The owls were stunned. This was yet another indication that Tengshu knew more about them than they knew about him.

“How do you know all this?” Otulissa blurted out. “You knew we were coming. You know far more of our Hoolian language than any of us knows of yours, and now you tell us that you know about the weavers guild.”

The sage blinked calmly. In the dim light of the hollow, his plumage did not seem quite so blue. He took a few short hops to a bowl made from the same material as
the cups from which they had just drunk. A wick floated in the bowl, and from a small flask he drew out a piece of raw ore and struck it against a flintstone. A small flame started in a pile of kindling. He then took a burning twig and lit the wick. A slightly acrid smell began to suffuse the air. “Yak butter—I don’t think you are familiar with that animal—but it is of vital importance to the owls of the Middle Kingdom.” He paused. “Now, I know you are brimming with questions. So find yourselves a perch and I will try to explain as much as I can.”

The eight birds set down on various perches. Mrs. Plithiver settled herself into a relaxed coil near the yak-butter lamp, which cast a soft glow.

“I shall address your last two points first. How do we know about the great tree’s weavers guild, and how do I know Hoolian? It was all written in the Theo Papers.”

“Theo!” Otulissa exclaimed, and lofted slightly into the air. It was as if a bolt of lightning had shot through her.

“Theo, the first blacksmith?” Coryn gasped.

“Theo, the inventor of battle claws?” Twilight said excitedly.

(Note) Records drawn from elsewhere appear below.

(** * tarification.py: decoding and re-encoding of .Civ6Save containers

    A shallow embedding of [src/tarification.py].  Byte strings are lists of
    [Byte.byte], Python integers are [Z], and the functions that read from
    the [input_buffer] (and print, open files, raise) live in a small
    state-and-exception monad over a [world] holding the stream, its cursor
    and the trace of external effects.

    Recursion on nested elements and the [while] loops take a [fuel]
    argument; a computation that uses it up ends in [OutOfFuel], which is
    neither a result nor a Python exception.  The [for _ in range(n)] loops
    recurse on [n] and need none. *)

From Stdlib Require Import String ZArith Lia Bool List.
From Stdlib Require Import Strings.Byte.
Import ListNotations.
Local Open Scope Z_scope.
Set Warnings "-register-all".

(** ** Byte strings *)

Definition bytes := list byte.

Definition byte_to_Z (b : byte) : Z := Z.of_N (Byte.to_N b).

Definition byte_of_Z (z : Z) : byte :=
  match Byte.of_N (Z.to_N z) with
  | Some b => b
  | None => x00
  end.

Fixpoint bytes_eqb (a b : bytes) : bool :=
  match a, b with
  | [], [] => true
  | x :: a', y :: b' => Byte.eqb x y && bytes_eqb a' b'
  | _, _ => false
  end.

(** [int.from_bytes(b, byteorder="little", signed=False)] *)
Fixpoint from_bytes_le (b : bytes) : Z :=
  match b with
  | [] => 0
  | x :: rest => byte_to_Z x + 256 * from_bytes_le rest
  end.

Fixpoint le_digits (k : nat) (x : Z) : bytes :=
  match k with
  | O => []
  | S k' => byte_of_Z (x mod 256) :: le_digits k' (x / 256)
  end.

(** Python slices [b[i:]], [b[:j]] and [b[i:j]] for non-negative bounds. *)
Definition slice_from (i : Z) (b : bytes) : bytes := skipn (Z.to_nat i) b.
Definition slice_to (j : Z) (b : bytes) : bytes :=
  firstn (Z.to_nat (Z.min j (Z.of_nat (length b)))) b.
Definition slice (i j : Z) (b : bytes) : bytes :=
  slice_from i (slice_to j b).

Definition len {A} (l : list A) : Z := Z.of_nat (length l).

(** [b'\0' * k] *)
Definition zeros (k : nat) : bytes := repeat x00 k.

(** ** Exceptions, effects and the monad *)

(** The two [RuntimeError]s that are raised, with the numbers their
    messages show. *)
Inductive runtime_msg :=
| UnexpectedStringHeader (at_ : Z) (header : bytes)
| FinishedBeforeEOF (after_parsing_at file_end_at : Z).

(** Python exceptions; [SystemExit] is what [exit(1)] raises. *)
Inductive exn :=
| AssertionError
| RuntimeError (msg : runtime_msg)
| AttributeError (attr : string)
| NameError (name : string)
| TypeError
| IndexError
| OverflowError
| SystemExit (code : Z).

Inductive outcome (A : Type) :=
| Ok (a : A)
| Raise (e : exn)
| OutOfFuel.
Arguments Ok {A} a.
Arguments Raise {A} e.
Arguments OutOfFuel {A}.

(** [class Marker]: the 4-byte name (shorter at the end of the stream) and
    the type code. *)
Record Marker := mkMarker { name : bytes; type_ : Z }.

(** What the decoder prints, one constructor per [print] call site. *)
Inductive message :=
| MsgBoolFlags (at_ : Z) (buf : bytes)
| MsgBoolValue (at_ : Z) (value : Z)
| MsgIntFlags (at_ : Z) (buf : bytes)
| MsgChunkLength (i total remain : Z)
| MsgErrorAt (at_ : Z)
| MsgFailTag (marker : Marker)
| MsgNewSection (kind : string) (at_ : Z)
| MsgSectionType (t : bytes)
| MsgExpected (count : Z)
| MsgSubsectionCnt (count : Z)
| MsgSubsection (idx subcount : Z)
| MsgChunksRead (chunks total : Z)
| MsgBitmap (t w h : Z)
| MsgNoPairs (count : Z)
| MsgLabel (label : bytes)
| MsgPlus (elements_since : Z)
| MsgSkipped (at_ : Z) (tag : bytes).

(** External effects: a printed line, [open(file, 'wb')], and a write to
    the file just opened. *)
Inductive event :=
| Print (m : message)
| OpenWB (file : string)
| FileWrite (file : string) (content : bytes).

Record world := mkWorld {
  input_buffer : bytes;   (* the whole stream *)
  position : nat;         (* input_buffer.tell() *)
  trace : list event      (* stdout and file system effects, oldest first *)
}.

(** Computations: the world is kept when an exception is raised, so that
    what was printed or written before stays in the trace. *)
Definition M (A : Type) : Type := world -> outcome A * world.

Definition ret {A} (a : A) : M A := fun w => (Ok a, w).

Definition bind {A B} (m : M A) (f : A -> M B) : M B :=
  fun w =>
    match m w with
    | (Ok a, w') => f a w'
    | (Raise e, w') => (Raise e, w')
    | (OutOfFuel, w') => (OutOfFuel, w')
    end.

Definition raise {A} (e : exn) : M A := fun w => (Raise e, w).
Definition out_of_fuel {A} : M A := fun w => (OutOfFuel, w).

Declare Scope py_scope.
Delimit Scope py_scope with py.
Notation "x <- c1 ;; c2" := (bind c1 (fun x => c2))
  (at level 61, c1 at next level, right associativity) : py_scope.
Notation "c1 ;; c2" := (bind c1 (fun _ => c2))
  (at level 61, right associativity) : py_scope.
Local Open Scope py_scope.

Definition emit (e : event) : M unit :=
  fun w => (Ok tt, mkWorld (input_buffer w) (position w) (trace w ++ [e])).

Definition print (m : message) : M unit := emit (Print m).

(** [assert c] *)
Definition assert (c : bool) : M unit :=
  if c then ret tt else raise AssertionError.

(** [input_buffer.read(n)]: up to [n] bytes, fewer only at end of stream. *)
Definition remaining (w : world) : bytes := skipn (position w) (input_buffer w).

Definition read (n : Z) : M bytes :=
  fun w =>
    let got := if n <? 0 then remaining w else slice_to n (remaining w) in
    (Ok got, mkWorld (input_buffer w) (position w + length got) (trace w)).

“Theo, the gizzard-resister?” Digger asked.

The sage nodded.

Otulissa could hardly recover her wits to sort out all of her questions.
But of course,
she thought.
It’s beginning to
make perfect sense that Theo came here!
Otulissa had done further research inspired by reading the legends. It had seemed to her with a little reading between the lines that Theo had flown far away to some unknown place, but she had discounted this as idle speculation. Nonetheless, he seemed to have vanished. Now, however, there was much evidence pointing to where he might have gone. They had quickly recognized the weather symbols of the key to be a more ancient form of their own weather symbols. And who had been the first real weather interpreter? None other than Joss, a contemporary of Theo’s and renowned scout and messenger for the H’rathian Kingdom in the time of the legends. There were other similarities as well. Certain Jouzhen words seemed to come from Krakish root words, but with a slight twist. The word “strezhing,” which she had used in her introductory greeting, meant “originating from or hailing from.” In Krakish, one said “Stresschen,” which basically meant the same thing. “So did Theo really come here?” Otulissa said with awe.